Short presentation on the need for critical data studies

At the recent Conference of the Association of American Geographers held in Tampa, April 8-12, I was asked to be a discussant on a set of three sessions concerning geographers engagement with big data.   The first session was a general intro panel to big data from a geographical perspective, the second panel consisted of a set of a dozen or so short lightening talks (no more than 5 mins each) about each speaker’s on-going research, and the third panel presented some demos of practical approaches researchers are making to harvesting, curating and sharing big geo-data.

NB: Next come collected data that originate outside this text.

(** * whisper-clipboard: the recording lifecycle of the two audio recorders

    A shallow embedding of
    - [src/whisperclipboard/manual_audio_recorder.py] (class
      [ManualAudioRecorder]: module [Manual] below, its clean-up and its
      list of devices in module [Upkeep]),
    - [src/audio_recorder.py] (class [AudioRecorder]: module [Vad] below,
      [start_listening] and [cleanup] in module [Listening], NumPy's
      arithmetic on [float32] samples in module [Float32]),
    - the hotkey path of [src/whisperclipboard/recorder.py] (class
      [VoiceRecorder], module [Voice]),
    - [src/hotkey_handler.py] (class [HotkeyHandler], module [Hotkeys]),
      and
    - the choice and the loading of the model in
      [src/whisperclipboard/device_detector.py] and
      [src/whisperclipboard/transcriber.py] (module [Detector]),
    followed by the properties of the recording controller, the capture
    loop and the voice-activity detector, and then of clean-up, of the
    device list, of the hold-to-record front end, of the hotkeys and of
    the choice of the model.

    Conventions of the embedding.
    - The attributes of a recorder object are the fields of a record; a
      method is a function in a small state-and-trace monad over the
      object (and, for the manual recorder, over the capture threads and
      the microphone).
    - Everything a method does to the outside is recorded, in program
      order, in a trace of events ([effect]): log records, thread starts and joins,
      and callback dispatches.  A dispatch says how the callback was
      handed over: called directly on the running thread, or made the
      target of a new [threading.Thread].
    - A capture thread is a program counter stepped by [_recording_worker]; the
      microphone is the queue of results that [stream.read] has not yet
      returned, a read waits while the queue is empty, and the device
      adds to the queue as time passes (action [Hear]).
    - Samples are [float32] in the source; the manual recorder only moves
      them, so its model takes any sample type, and the lifecycle of the
      detector is stated over an abstract arithmetic ([Numeric]); what
      the detector answers is stated over binary32 and binary64.
    - A callback is an opaque callable that returns or raises; it does
      not call back into the recorder.
    - Left out: the DEBUG listing of devices and the redirection of
      stderr around the PyAudio calls; of [VoiceRecorder], what does not
      touch the hotkey or the audio recorder (configuration, transcriber,
      clipboard, the interactive modes). *)

From Stdlib Require Import List ZArith QArith Bool Arith Lia Floats Uint63.
From Stdlib Require Import Qpower Lqa.
From Stdlib Require Import Floats.SpecFloat.
From Stdlib Require Ascii String Sorted.
Import ListNotations.
Import String.StringSyntax.
Delimit Scope string_scope with string.

Close Scope Q_scope.
Set Implicit Arguments.

(** ** Vocabulary shared by the two recorders *)

(** Levels of the [logging] module that the recorders use. *)
Inductive level : Type := INFO | WARNING | ERROR.

(** What a caller-supplied callback does when it runs. *)
Inductive behaviour : Type := Returns | Raises.

(** A callable stored in [on_recording_start] / [on_recording_stop]. *)
Record callback : Type := Callback { cb_id : nat; cb_does : behaviour }.

(** Which lifecycle hook is dispatched. *)
Inductive hook : Type := OnStart | OnStop.
(** * Solar position and Equation-of-Time engine of the analemma simulation

    A shallow embedding of the numerical core shared by the three
    presentations of the repository:

    - [Analemma]  : the orbit / Equation-of-Time dashboard (simulation.js),
    - [Sky]       : the single-instant sky view (sky.js),
    - [Solograph] : the daily sun-path view with its per-hour yearly traces,

    and of the helpers around that core ([Dashboard], [SkyView],
    [SolographView]): calendar, clock labels, projection onto the canvas,
    the steps of the animation loops and the slider handlers.

    JavaScript numbers are modelled as extended reals: arithmetic is exact
    (rounding of binary64 is not modelled), and the IEEE special values
    +Infinity, -Infinity and NaN appear exactly where an operation has no
    real result (division by zero, asin/acos outside [-1,1], Infinity minus
    Infinity, ...).

    Three things that exact arithmetic cannot see are fixed as the program
    has them.  The model has a single zero, whose sign is not modelled; the
    one operation of the program that observes it, the first argument of
    [Math.atan2], is given the sign that argument has in the program (see
    [Ratan2]).  No binary64 number is an odd multiple of PI/2, so
    [Math.tan] has no pole: the model takes the value it returns next to
    PI/2 (see [Rtan]).  And no binary64 cosine is 0, so the unguarded
    quotients of the sky view never divide by 0: where an exact cosine
    vanishes the model gives no position rather than a wrong one (see
    [Sky.equatorialToHorizontal]). *)

From Stdlib Require Import Reals Lra Lia ZArith List.
From stdpp Require Import gmap list strings pretty.
From Equations Require Import Equations.

Open Scope R_scope.

(* ===================================================================== *)
(** ** Numbers *)
(* ===================================================================== *)

Inductive num : Type :=
| Fin (r : R)
| PInf
| NInf
| NaN.

Declare Scope num_scope.
Delimit Scope num_scope with num.
Bind Scope num_scope with num.

(** Sign of a real, as a [comparison] with zero. *)
Definition Rsign (x : R) : comparison :=
  if Rlt_dec 0 x then Gt else if Rlt_dec x 0 then Lt else Eq.

(** The infinity of a given sign; a zero sign gives NaN (0 * Infinity, 0 / 0). *)
Definition inf_of (s : comparison) : num :=
  match s with Gt => PInf | Lt => NInf | Eq => NaN end.

Definition nneg (a : num) : num :=
  match a with
  | Fin x => Fin (- x)
  | PInf => NInf
  | NInf => PInf
  | NaN => NaN
  end.

Definition nadd (a b : num) : num :=
  match a, b with
  | NaN, _ | _, NaN => NaN
  | Fin x, Fin y => Fin (x + y)
  | PInf, NInf | NInf, PInf => NaN
  | PInf, _ | _, PInf => PInf
  | NInf, _ | _, NInf => NInf
  end.

Definition nsub (a b : num) : num := nadd a (nneg b).

Definition nmul (a b : num) : num :=
  match a, b with
  | NaN, _ | _, NaN => NaN
  | Fin x, Fin y => Fin (x * y)
  | Fin x, PInf | PInf, Fin x => inf_of (Rsign x)
  | Fin x, NInf | NInf, Fin x => inf_of (CompOpp (Rsign x))
  | PInf, PInf | NInf, NInf => PInf
  | PInf, NInf | NInf, PInf => NInf
  end.

Definition ndiv (a b : num) : num :=
  match a, b with
  | NaN, _ | _, NaN => NaN
  | Fin x, Fin y => if Req_dec_T y 0 then inf_of (Rsign x) else Fin (x / y)
  | Fin _, PInf | Fin _, NInf => Fin 0
  | PInf, Fin y => if Rlt_dec y 0 then NInf else PInf
  | NInf, Fin y => if Rlt_dec y 0 then PInf else NInf
  | _, _ => NaN
  end.

(** Truncation toward zero, the rounding used by the remainder operator. *)
Definition Rtrunc (x : R) : Z :=
  if Rle_dec 0 x then Int_part x else (- Int_part (- x))%Z.

(** The remainder operator [%]: the result has the sign of the dividend. *)
Definition nmod (a b : num) : num :=
  match a, b with
  | Fin x, Fin y =>
      if Req_dec_T y 0 then NaN else Fin (x - y * IZR (Rtrunc (x / y)))
  | Fin x, PInf | Fin x, NInf => Fin x
  | _, _ => NaN
  end.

Rather than focus my discussion on the individual comments, papers and demos, I reflected more broadly on the presentations, which I felt had been overly focused on one particular kind of big data, namely social media, with a little crowdsourcing thrown in, and had done so from a standpoint that was overly technical or quite narrowly conceived in conceptual terms. My argument was that we need to help develop, along with other social science disciplines, critical data studies (a term borrowed from Craig Dalton and Jim Thatcher) that fully appreciate and uncover the complex assemblages that produce, circulate, share/sell and utilise data in diverse ways and recognize the politics of data and the diverse work that they do in the world.  This also requires a critical examination of the ontology of big data and its varieties which extend well beyond social media to include various forms of digital and automated surveillance, techno-social systems of work, exhaust from digital devices, sensors, scanners, the internet of things, interaction and transactional data, sousveillance, and various modes of volunteered data.  As well as a thorough consideration of its technical and organisational shortcomings/issues, its associated politics and ethics, and its consequences for the epistemologies, methodologies and practices of academia and various domains of everyday life.  I concluded with a call for more synoptic, conceptual and normative analysis of big data, as well as detailed empirical research that examine all aspects of big data assemblages.  In other words, I was advocating for a more holistic and critical analysis of big data.  Given the speed at which the age of big data is coming into being, such analyses in my view are very much needed to make sense of the changes occuring.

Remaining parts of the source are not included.